One of the stories that will no doubt get most attention in the book is "Me and the Stones." In it, Mick Jagger dies when he falls in front of a double-decker bus. Brian, now an established rocker, gets a call from Keith Richards, who asks him to tryout as Mick's replacement on the Stones' next tour. Brian's account of meeting the Stones and playing with them is genuinely funny - we'll see how much Ronnie Wood appreciates it - and the saga ends with Brian understanding that, to be a rock superstar, you need, shall we say, the necessary "equipment."

"Oh, God," Parker says laughing. "You know that it is all in good fun and while some people may wonder 'is he taking a shot at the Stones?' there is no way. I mean the story actually sees Brian thinking of the band in a kind of a reverent way. I see them that way. They are the world's greatest rock 'n' roll band after all. I'm just poking a little fun at them and all of the whole rock star thing.

"Somehow, we started and it was all about the music and now, I mean all this stuff is about business. Not only the Stones, but every young band seems to think about how much money can they make instead of how much good music they can write. But with 'Me and the Stones,' I think as the title implies, there are musicians and then there are the Stones. There's a big difference."

Parker says that he has not given up his first calling, songwriting and performing. Actually, he claims to have over two albums worth of songs ready and that he will begin seriously recording right after he finishes the promotion of "Carp Fishing." He's actually decided to write songs that augment the book. Right now, Parker's in the process of putting a show together in which he will sings these songs based on the stories in "Carp Fishing" as well read passages and tell tales about the writing or genesis of the pieces.

And yes, he says that he pays particular attention to the music being made these days, but he doesn't like very much that he hears. "You know when I came out and Elvis Costello and the others that were ceremoniously grouped together with us, we were dubbed 'the angry young men of rock.' And they were right because we were angry. But the difference between what we did and what I hear now is that we were channeling the anger into real songs and there was a lot of emphasis on melodies and the foundation of the music was soul. It's called soul for a reason.

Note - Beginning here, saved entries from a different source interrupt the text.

(* ===== verification/Prelude.v ===== *)
(** * pgbattery: a verification library

    pgbattery (package root [src/], main crate [src/src/], library crates
    [src/crates/]) runs PostgreSQL in a replicated cluster.  Every node is one
    process that embeds:

    - a Raft node (openraft) whose replicated value is a small [ClusterState]:
      members, replica durability mode, major-upgrade record, cutover authority;
    - a governor, which turns Raft's metrics into a leader lease, an election
      gate and a fence signal;
    - a reconciler, which brings local PostgreSQL in line with the Raft role
      (promote, follow, open writes, manage the sync list and the slots);
    - a lease fence, an independent loop that closes writes when the lease ends;
    - an RPC transport, whose server also applies the WAL gate to votes;
    - a gateway, which routes clients to the primary and carries sessions over;
    - a management API: membership, leadership transfer, backups, the major
      upgrade's steps, and the cutover that moves client-write authority between
      two clusters;
    - a supervisor, which owns the PostgreSQL process, its files and its session.

    Commands of the same binary drive these from outside: the rolling upgrade, the
    self-upgrade, the major upgrade, the cutover of two clusters, the join.

    The safety story the library proves piece by piece: a vote goes only to a
    candidate that holds every acknowledged write ([Rpc]); a new leader waits
    out its predecessor's lease, as far as its own reports let it ([Lease],
    [Governor]); it opens writes only with a lease and the durability that was
    promised ([Reconciler], [Replication]); a deposed one is closed ([Fence]) and
    follows behind the write fence ([Standby]); what the log commits is kept
    ([Storage], [RaftStore]) and never goes back ([ClusterState]); and of two
    clusters at most one accepts client writes ([Handoff], [ClientFence], [BlueGreen]).
    Beside it: sessions are carried over whole ([ClientSession], [Gateway]), members
    decode the committed level ([Members]), restores and major upgrades keep
    the old data while the new is being made ([Backup], [Upgrade]), binaries are replaced
    one settled node at a time and only by a vetted release ([Roll], [SelfUpgrade]), and
    a node joins or mints only on evidence ([Join]).

    ** Conventions

    - Integers are [Z]; a width is a bound in the well-formedness predicate
      ([u64] and the like in this file) and wrap-around or saturation is written
      out where the source has it ([saturating_sub]).
    - Instants are nanoseconds on the node's monotonic clock, durations
      non-negative nanoseconds.
    - Fallible code returns [result] (this file) or [option].
    - An asynchronous function is a [prog] ([Effects]): it issues requests to the
      outside (PostgreSQL, Raft, a socket, the clock) and goes on with any answer.
      A [timeout] or a dropped future is an answer of its own.  Theorems about a
      [prog] hold for every answer, or for every answer that satisfies a stated
      [rely].
    - Code outside the repository (openraft, postcard) is a parameter with its
      documented behaviour as hypotheses; the Rust standard library is written
      out ([Text], [Net]).
    - Log lines, gauges, spec traces and message texts are left out everywhere.

    ** Files

    - [Prelude] (this file): results, machine widths, list and order lemmas,
      tactics, the hint databases.
    - [Effects]: programs, their program logic [safe], their traces; [within], the
      invariant of a state the requests act on; [asks], a bound on the requests;
      [embed], one component's programs inside another's; [replay] and [drive], which
      decide a run on closed terms and carry the witnesses; [issues_try] and the rules
      that split a run of a sequence.
    - [Text], [Net]: UTF-8 strings, trimming, splitting, integers in text, socket
      addresses, as the Rust standard library has them.
    - [Core]: [crates/pgbattery-core/src/types.rs].  WAL positions, replication
      slot names, PostgreSQL identifiers, version windows.  Theorems: the LSN and
      slot-name round trips.
    - [ClusterState], [ClusterStateProofs]: [governor/state_machine.rs].  [apply]
      is the source's [ClusterState::apply], one branch per [ClusterCommand];
      Module [Upgrade] and Module [Cutover] are the two delegated machines.
      Theorems: the state invariant, what never goes backwards, refused commands,
      re-delivery of log entries, term fencing, the rewind budget.
    - [Handoff], [HandoffProofs]: [observability/management_api/cutover.rs] with
      [commands/upgrade/client_fence.rs] and [governor/propose.rs].  One program
      per endpoint, donor and recipient; the theorems are about each handler, then
      about the system of clusters whose steps are the handlers' commands:
      at most one write authority.
    - [Lease], [LeaseProofs]: [governor/lease.rs], [wal_positions.rs],
      [promotion_watchdog.rs].  Theorems: the lease is one duration from quorum
      contact, the hold-down outlasts the deposed lease when no quorum contact it counted
      is later than the stated skew after the hold-down's anchor, the yield policy.
    - [Fence], [FenceProofs]: [governor/fence.rs] over [governor/pg_control.rs]
      and the write path of the supervisor's [session.rs].
    - [Governor], [GovernorProofs]: the metrics loop of [governor/raft.rs].
    - [Replication], [ReplicationProofs]: [governor/reconciler/replication.rs].
    - [Reconciler], [ReconcilerProofs]: [governor/reconciler/mod.rs] and
      [follow.rs]: one whole pass as a program over [PgControl].
    - [Driver]: the loop around the passes; its theorem ties every effect to a pass.
    - [Join]: [app.rs], the flow of [join] and what a starting node opens or mints.
      Its lemmas: on what evidence a join removes, clones and starts, and a bootstrap
      mints; with what that evidence does not exclude.
    - [Sql], [ClientFence], [ClientFenceProofs]: [commands/upgrade/client_fence.rs],
      [ddl_freeze.rs] and the session of [session.rs].  The statements as text, and
      read over a server's catalogs (a type class of PostgreSQL's documented effects,
      with an instance); what the fence takes, the lift gives back, a pass levels.
    - [Rpc], [RpcProofs]: [governor/network.rs]: the frame codec, the client's
      exchange, the vote gate, the dispatch of a request.
    - [Storage], [StorageProofs]: [governor/storage.rs], the log store's tables,
      records and transactions; [StoreCodec] instantiates its codec class.
    - [RaftStore], [RaftState], [RaftStoreProofs]: the openraft storage adapter and
      state machine store of [governor/raft.rs].  The abstract system (committed log,
      applied state, snapshots, crashes) is [RaftState]; the refinement to it is in
      [RaftStoreProofs].
    - [Utf8], [Wire], [WireProofs]: [gateway/protocol.rs] and the single-message
      readers of the gateway.
    - [SqlScan], [SqlScanProofs], [SqlLex]: [gateway/handlers/analysis.rs], and the
      reference lexer the scans are compared with.
    - [ClientSession], [ClientSessionProofs]: [gateway/connection.rs] and
      [session_replay.rs]; the proofs' Module [Backend] is a PostgreSQL session as
      the protocol documents it.
    - [Gateway], [GatewayProofs], [GatewayMoveProofs]: [gateway/handlers/], one client
      session from its first bytes to its end.
    - [Members], [MembersProofs], [TransferProofs], [MembersSystem]:
      [management_api/cluster.rs] with [cluster/membership.rs].  One program per
      handler with its locks and what a drop leaves; then any interleaving of them on
      the leader.
    - [PgFiles], [DurableWrite]: the text of the files of a data directory, and the
      write that installs one so that a crash leaves the old or the new.
    - [Standby], [StandbyLogic], [StandbyProofs], [PromoteProofs]:
      [crates/pgbattery-supervisor/src/process/].  The supervisor's operations over
      files, child processes and SQL; what a demotion may stop, discard and start, and
      what a promotion does before [pg_ctl promote].
    - [Backup], [BackupProofs], [BackupRotation], [BackupApi], [BackupApiProofs]:
      [crates/pgbattery-supervisor/src/backup.rs] and its endpoints.  The proofs run
      restore and recovery over directory trees with a process death anywhere; the
      endpoints' proofs say what runs under the locks and what is left running when a
      handler is dropped.
    - [MgmtGate]: [management_api/mod.rs], who reaches a handler.
    - [Config], [ConfigProofs]: [config/types.rs], what an accepted configuration
      guarantees the other parts.
    - [Upgrade], [UpgradePreflight], [UpgradeApi], [UpgradeCli] and their proofs
      ([UpgradeLogic], [UpgradeProofs], [UpgradeSites], [UpgradeRollback],
      [UpgradePreflightProofs], [UpgradeCliProofs]): [commands/upgrade/postgres.rs] and
      [management_api/upgrade.rs].  One node's apply, confirm, rollback and rejoin; what
      the preflight has seen; the endpoints; the command across the cluster.
    - [BlueGreen], [BlueGreenProofs], [BlueGreenCheck], [Seed]:
      [commands/upgrade/blue_green.rs], [seed_green.rs] and the endpoints of
      [cutover.rs] they drive.  The order of a cutover's steps, its catalog preflight,
      and how the recipient is seeded.
    - [Roll], [RollProofs]: [commands/upgrade/cluster.rs] and [management_api/lsn.rs].
    - [Cosign], [SelfUpgrade], [SelfUpgradeProofs]: [commands/upgrade/cosign.rs] and
      [mod.rs]: what replaces the running binary.

    A proofs file holds its component's main theorems, the limits that go with them
    (lemmas that show a hypothesis is needed, or what the code lets through), and a
    closed run for each theorem that has hypotheses.

    ** Bounds and fuel

    Where the source loops until something happens, the model takes fuel, and it is
    enough:
    - [Fence.set_readonly] polls at most [SETTLE_ROUNDS] (13) times: the settle
      budget over the poll interval, rounded up, plus the first look; the source's
      clock test ends it there.
    - The SEAL fence wait and the donor-quorum poll take 81 rounds;
      [HandoffProofs.polls_end_by_their_budget] proves the rounds never run out
      when the clock advances with the handler's sleeps.
    - [Rpc]'s drain, scan and take loops are bounded by the buffer's length, since
      every round consumes at least one byte; its receive loop takes the number of
      reads of the socket as an input.
    - [ClusterState]'s binary search takes the list's length.
    - [Gateway]'s message loops are bounded by the buffer's length, since a message
      takes at least five bytes; [rounds] and [turns] bound the watch changes a wait
      sees and the turns of the proxy loop, and theorems hold for all of them.
    - [Standby]'s, [Upgrade]'s, [UpgradeCli]'s and [Members]' [rounds] bound polls; a run
      they cut has a result of its own ([OutOfRounds], [StillWaiting]), theorems hold for
      every number, and those on outcomes name the cut run as a case.
    - [Roll] and [BlueGreen] poll against a deadline: 301 rounds outlast every wait of
      a roll ([RollProofs.a_roll_ends]) and 901 the drain's budget
      ([BlueGreenProofs.a_drain_wait_ends]) when the clock advances by what is slept.
    - [Backup.first_free] halves its range, 2^32 candidate names, in 32 levels: the
      source's loop over [u32].  [depth] ([Backup], [UpgradePreflight]) bounds the
      recursion over a tree; theorems hold for every depth.
    - [Upgrade.probe_rounds] is the source's 20 attempts; [Join.JOIN_CLONE_ATTEMPTS] its
      12; [Seed.settings] takes the text's length, which [Seed.settings_total] proves
      enough.
    - The governor's, the reconciler's and the driver's loops are runs of any length:
      theorems quantify over them ([Driver.run] takes the number of rounds).

    ** Limits of the systems

    - [RaftStoreProofs]: [reachable] takes the runs allowed.  What a restart keeps
      is claimed of [orderly] runs, where no build overlaps an install and every installed
      snapshot has the current layout; two lemmas show what happens otherwise.
    - [MembersSystem]: [reach false] has an unacknowledged change happen at once or
      never; [reach true] lets it happen later, and a lemma shows the claim fails there.
    - [BackupApi]: a handler dropped while it awaits blocking work frees its locks and
      the work runs on; [BackupApiProofs] says what is then left to run.
    - Clocks, PostgreSQL, the network and openraft answer anything unless a theorem's
      hypotheses say otherwise.

    ** Not modelled

    PROJECT.json lists every part with its status.  Left out are the wiring of a node's
    tasks and channels, the RPC server's and the gateway's listeners with TLS, the
    forwarding calls to openraft, the HTTP client, the commands that only print or
    forward, command-line parsing, metrics, logging and traces, and tests: plumbing
    around the modelled parts, which appears in them as requests. *)

From Stdlib Require Export ZArith Lia.
From Stdlib Require Import Strings.Byte Strings.String.
From stdpp Require Export base tactics option list gmap strings numbers sorting.
(** The checked multiply-add loop of [from_str_radix]: [None] on a byte that
    is no digit and on overflow past [max]. *)
Fixpoint digits_checked (max radix : Z) (l : bytes) (acc : Z) : option Z :=
  match l with
  | [] => Some acc
  | c :: l' =>
      d ← to_digit radix c;
      if acc * radix + d <=? max then digits_checked max radix l' (acc * radix + d) else None
  end.

(** [uN::from_str_radix]: an optional [+], then at least one digit. *)
Definition from_str_radix (max radix : Z) (l : bytes) : option Z :=
  match l with
  | [] => None
  | [c] => if byte_eqb c "+" || byte_eqb c "-" then None else digits_checked max radix l 0
  | c :: l' => if byte_eqb c "+" then digits_checked max radix l' 0 else digits_checked max radix l 0
  end%byte.

(** [i64::from_str]: also a [-], and the magnitude 2^63 only with it. *)
Definition parse_i64 (l : bytes) : option Z :=
  match l with
  | c :: _ :: _ =>
      if byte_eqb c "-" then Z.opp <$> digits_checked (2 ^ 63) 10 (tail l) 0
      else from_str_radix (2 ^ 63 - 1) 10 l
  | _ => from_str_radix (2 ^ 63 - 1) 10 l
  end%byte.

Abbreviation parse_u64 := (from_str_radix u64_max 10).
Abbreviation parse_u32 := (from_str_radix u32_max 10).

(** [Display] ([radix] 10) and [UpperHex] ([radix] 16) of an unsigned integer;
    [fuel] bounds the digits. *)
Definition digit (d : Z) : byte := z_byte (if d <? 10 then 48 + d else 55 + d).
Fixpoint show_radix (radix : Z) (fuel : nat) (n : Z) : bytes :=
  match fuel with
  | O => []
  | S f =>
      if n <? radix then [digit n] else show_radix radix f (n / radix) ++ [digit (n mod radix)]
  end.

(** Twenty decimal digits hold every [u64]. *)
Definition show_u64 (n : Z) : bytes := show_radix 10 20 n.

(** [{:0wX}]: zero-padded on the left to [width]. *)
Definition zero_pad (width : nat) (l : bytes) : bytes :=
  replicate (width - length l) "0"%byte ++ l.

(** ** Lemmas *)

Lemma to_digit_digit radix d :
  2 ≤ radix ≤ 16 → 0 ≤ d < radix → to_digit radix (digit d) = Some d.
Proof.
  intros Hr Hd. unfold to_digit, digit, is_ascii_digit, is_ascii_lower, is_ascii_upper, in_range.
  destruct (Z.ltb_spec d 10); rewrite byte_z_z, Z.mod_small by lia.
  - replace (48 + d - 48) with d by lia.
    replace ((48 <=? 48 + d) && (48 + d <=? 57)) with true by lia.
    by rewrite (proj2 (Z.ltb_lt d radix)) by lia.
  - replace ((48 <=? 55 + d) && (55 + d <=? 57)) with false by lia.
    replace ((97 <=? 55 + d) && (55 + d <=? 122)) with false by lia.
    replace ((65 <=? 55 + d) && (55 + d <=? 90)) with true by lia.
    replace (55 + d - 55) with d by lia.
    by rewrite (proj2 (Z.ltb_lt d radix)) by lia.
Qed.

Lemma to_digit_range radix c d : to_digit radix c = Some d → 0 ≤ d < radix.
Proof.
  unfold to_digit, is_ascii_digit, is_ascii_lower, is_ascii_upper, in_range.
  intros H. repeat case_match; simplify_eq; lia.
Qed.

Lemma digits_checked_app max radix l1 l2 acc :
  digits_checked max radix (l1 ++ l2) acc =
  digits_checked max radix l1 acc ≫= digits_checked max radix l2.
Proof.
  revert acc; induction l1 as [|c l1 IH]; intros acc; simpl; [done|].
  destruct (to_digit radix c) as [d|]; simpl; [|done].
  by destruct (_ <=? _); simpl.
Qed.

Lemma digits_checked_bounds max radix l acc n :
  0 ≤ acc ≤ max → 0 < radix →
  digits_checked max radix l acc = Some n → 0 ≤ n ≤ max.
Proof.
  intros Ha Hr. revert acc Ha; induction l as [|c l IH]; intros acc Ha; simpl.
  - by intros [= <-].
  - destruct (to_digit radix c) as [d|] eqn:Ed; simpl; [|done].
    apply to_digit_range in Ed. destruct (Z.leb_spec (acc * radix + d) max); [|done].
    apply IH. nia.
Qed.

Lemma from_str_radix_bounds max radix l n :
  0 ≤ max → 0 < radix → from_str_radix max radix l = Some n → 0 ≤ n ≤ max.
Proof.
  intros Hm Hr. unfold from_str_radix.
  destruct l as [|c [|c' l]]; [done|..].
  - destruct (_ || _); [done|]. apply digits_checked_bounds; lia.
  - destruct (byte_eqb c "+"%byte); apply digits_checked_bounds; lia.
Qed.

Lemma digits_show_radix max radix fuel n :
  2 ≤ radix ≤ 16 → 0 ≤ n ≤ max → n < radix ^ Z.of_nat fuel → (0 < fuel)%nat →
  digits_checked max radix (show_radix radix fuel n) 0 = Some n.
Proof.
  intros Hr. revert n; induction fuel as [|f IH]; intros n Hn Hf Hpos; [lia|].
  cbn [show_radix]. destruct (Z.ltb_spec n radix).
  - cbn [digits_checked]. rewrite to_digit_digit by lia. cbn [mbind option_bind].
    replace (0 * radix + n) with n by lia.
    by rewrite (proj2 (Z.leb_le n max)) by lia.
  - rewrite Nat2Z.inj_succ, Z.pow_succ_r in Hf by lia.
    assert (Hf' : n / radix < radix ^ Z.of_nat f) by (apply Z.div_lt_upper_bound; lia).
    assert (Hdm := Z.div_mod n radix ltac:(lia)).
    assert (Hm := Z.mod_pos_bound n radix ltac:(lia)).
    assert (0 < n / radix) by (apply Z.div_str_pos; lia).
    destruct f as [|f]; [simpl in Hf'; lia|].
    rewrite digits_checked_app, IH; [|nia|done|lia].
    cbn [mbind option_bind digits_checked].
    rewrite to_digit_digit by lia. cbn [mbind option_bind].
    replace (n / radix * radix + n mod radix) with n by lia.
    by rewrite (proj2 (Z.leb_le n max)) by lia.
Qed.

Lemma show_radix_length radix fuel n : (length (show_radix radix fuel n) ≤ fuel)%nat.
Proof.
  revert n; induction fuel as [|f IH]; intros n; simpl; [done|].
  destruct (n <? radix); simpl; [lia|]. rewrite length_app. specialize (IH (n / radix)). simpl. lia.
Qed.

Lemma digits_checked_digit max radix c l acc n :
  digits_checked max radix (c :: l) acc = Some n → byte_eqb c "+"%byte = false ∧ byte_eqb c "-"%byte = false.
Proof.
  cbn [digits_checked]. intros H. unfold byte_eqb.
  split; apply bool_decide_eq_false_2; intros ->; discriminate H.
Qed.

(** What [digits_checked] reads from the start, [from_str_radix] reads. *)
Lemma from_str_radix_digits max radix l n :
  l ≠ [] → digits_checked max radix l 0 = Some n → from_str_radix max radix l = Some n.
Proof.
  destruct l as [|c l]; [done|]. intros _ H. unfold from_str_radix.
  destruct (digits_checked_digit _ _ _ _ _ _ H) as [-> ->]. by destruct l.
Qed.

Lemma show_radix_not_nil radix fuel n : (0 < fuel)%nat → show_radix radix fuel n ≠ [].
Proof.
  destruct fuel as [|f]; [lia|]. intros _. simpl.
  destruct (n <? radix); [done|]. by destruct (show_radix radix f (n / radix)).
Qed.

Lemma from_str_radix_show max radix fuel n :
  2 ≤ radix ≤ 16 → 0 ≤ n ≤ max → n < radix ^ Z.of_nat fuel → (0 < fuel)%nat →
  from_str_radix max radix (show_radix radix fuel n) = Some n.
Proof.
  intros. apply from_str_radix_digits; [by apply show_radix_not_nil|].
  by apply digits_show_radix.
Qed.

Lemma digits_checked_zeros max radix k l :
  2 ≤ radix → 0 ≤ max →
  digits_checked max radix (replicate k "0"%byte ++ l) 0 = digits_checked max radix l 0.
Proof.
  intros Hr Hm. induction k as [|k IH]; simpl; [done|].
  assert (to_digit radix "0"%byte = Some 0) as ->.
  { change (to_digit radix "0"%byte) with (if 0 <? radix then Some 0 else None).
    by rewrite (proj2 (Z.ltb_lt 0 radix)) by lia. }
  cbn [mbind option_bind]. replace (0 * radix + 0) with 0 by lia.
  by rewrite (proj2 (Z.leb_le 0 max)) by lia.
Qed.

(** Parsing what was printed gives the number back. *)
Lemma parse_show_u64 n : is_u64 n → parse_u64 (show_u64 n) = Some n.
Proof. unfold is_u64, u64_max. intros Hn. apply from_str_radix_show; lia. Qed.

(** A printed number holds no separator and no white space. *)
Lemma digit_graphic d : 0 ≤ d < 16 → is_ascii_alphanumeric (digit d) = true.
Proof.
  intros Hd. unfold is_ascii_alphanumeric, is_ascii_digit, is_ascii_lower, is_ascii_upper, in_range, digit.
  destruct (Z.ltb_spec d 10); rewrite byte_z_z, Z.mod_small by lia; lia.
Qed.

Lemma show_radix_graphic radix fuel n :
  2 ≤ radix ≤ 16 → 0 ≤ n →
  Forall (λ c, is_ascii_alphanumeric c = true) (show_radix radix fuel n).
Proof.
  intros Hr. revert n; induction fuel as [|f IH]; intros n Hn; simpl; [constructor|].
  destruct (Z.ltb_spec n radix).
  - constructor; [apply digit_graphic; lia|constructor].
  - apply Forall_app; split; [apply IH, Z.div_pos; lia|].
    constructor; [|constructor]. apply digit_graphic.
    pose proof (Z.mod_pos_bound n radix ltac:(lia)). lia.
Qed.

Lemma alphanumeric_not_ws c : is_ascii_alphanumeric c = true → ws1 c = false ∧ byte_z c < 128.
Proof.
  unfold is_ascii_alphanumeric, is_ascii_digit, is_ascii_lower, is_ascii_upper, ws1, in_range.
  lia.
Qed.

(** Text that starts and ends in visible ASCII is left alone by [trim]. *)
Definition visible (c : byte) : bool := negb (ws1 c) && (byte_z c <? 128).
Lemma trim_start_visible c l : visible c = true → trim_start (c :: l) = c :: l.
Proof.
  unfold visible. rewrite andb_true_iff, negb_true_iff, Z.ltb_lt. intros [H1 H2]. simpl. rewrite H1.
  destruct l as [|b l]; [done|].
  assert (ws2 c b = false) as -> by (unfold ws2, in_range; lia).
  destruct l as [|d l]; [done|].
  assert (ws3 c b d = false) as -> by (unfold ws3, in_range; lia). done.
Qed.
Lemma trim_rev_visible c l : visible c = true → trim_rev (c :: l) = c :: l.
Proof.
  unfold visible. rewrite andb_true_iff, negb_true_iff, Z.ltb_lt. intros [H1 H2]. simpl. rewrite H1.
  destruct l as [|b l]; [done|].
  assert (ws2 b c = false) as -> by (unfold ws2, in_range; lia).
  destruct l as [|d l]; [done|].
  assert (ws3 d b c = false) as -> by (unfold ws3, in_range; lia). done.
Qed.
Lemma trim_visible l : Forall (λ c, visible c = true) l → trim l = l.
Proof.
  intros F. unfold trim, trim_end. destruct l as [|c l]; [done|].
  rewrite trim_start_visible by by apply Forall_cons in F as [? _].
  apply Forall_reverse in F. destruct (reverse (c :: l)) as [|d r] eqn:E.
  - apply (f_equal reverse) in E. by rewrite reverse_involutive in E.
  - rewrite trim_rev_visible by by apply Forall_cons in F as [? _]. by rewrite <-E, reverse_involutive.
Qed.
Lemma alphanumeric_visible c : is_ascii_alphanumeric c = true → visible c = true.
Proof. intros [H1 H2]%alphanumeric_not_ws. unfold visible. rewrite H1. by apply Z.ltb_lt in H2 as ->. Qed.
Lemma trim_start_alphanumeric c l : is_ascii_alphanumeric c = true → trim_start (c :: l) = c :: l.
Proof. intros H. by apply trim_start_visible, alphanumeric_visible. Qed.
Lemma trim_rev_alphanumeric c l : is_ascii_alphanumeric c = true → trim_rev (c :: l) = c :: l.
Proof. intros H. by apply trim_rev_visible, alphanumeric_visible. Qed.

"But with what I hear now, it's all a lot of cathartic screaming and the music lacks the groove. We weren't making the aural equivalent of a therapy session, you know. I can't win here because if I criticize these younger guys, everyone will say, 'jeez, what do you know you're an old geezer, mate.' But let's be real here. A lot of that angry stuff today isn't very good. It sure is angry, but that doesn't make it rock 'n' roll."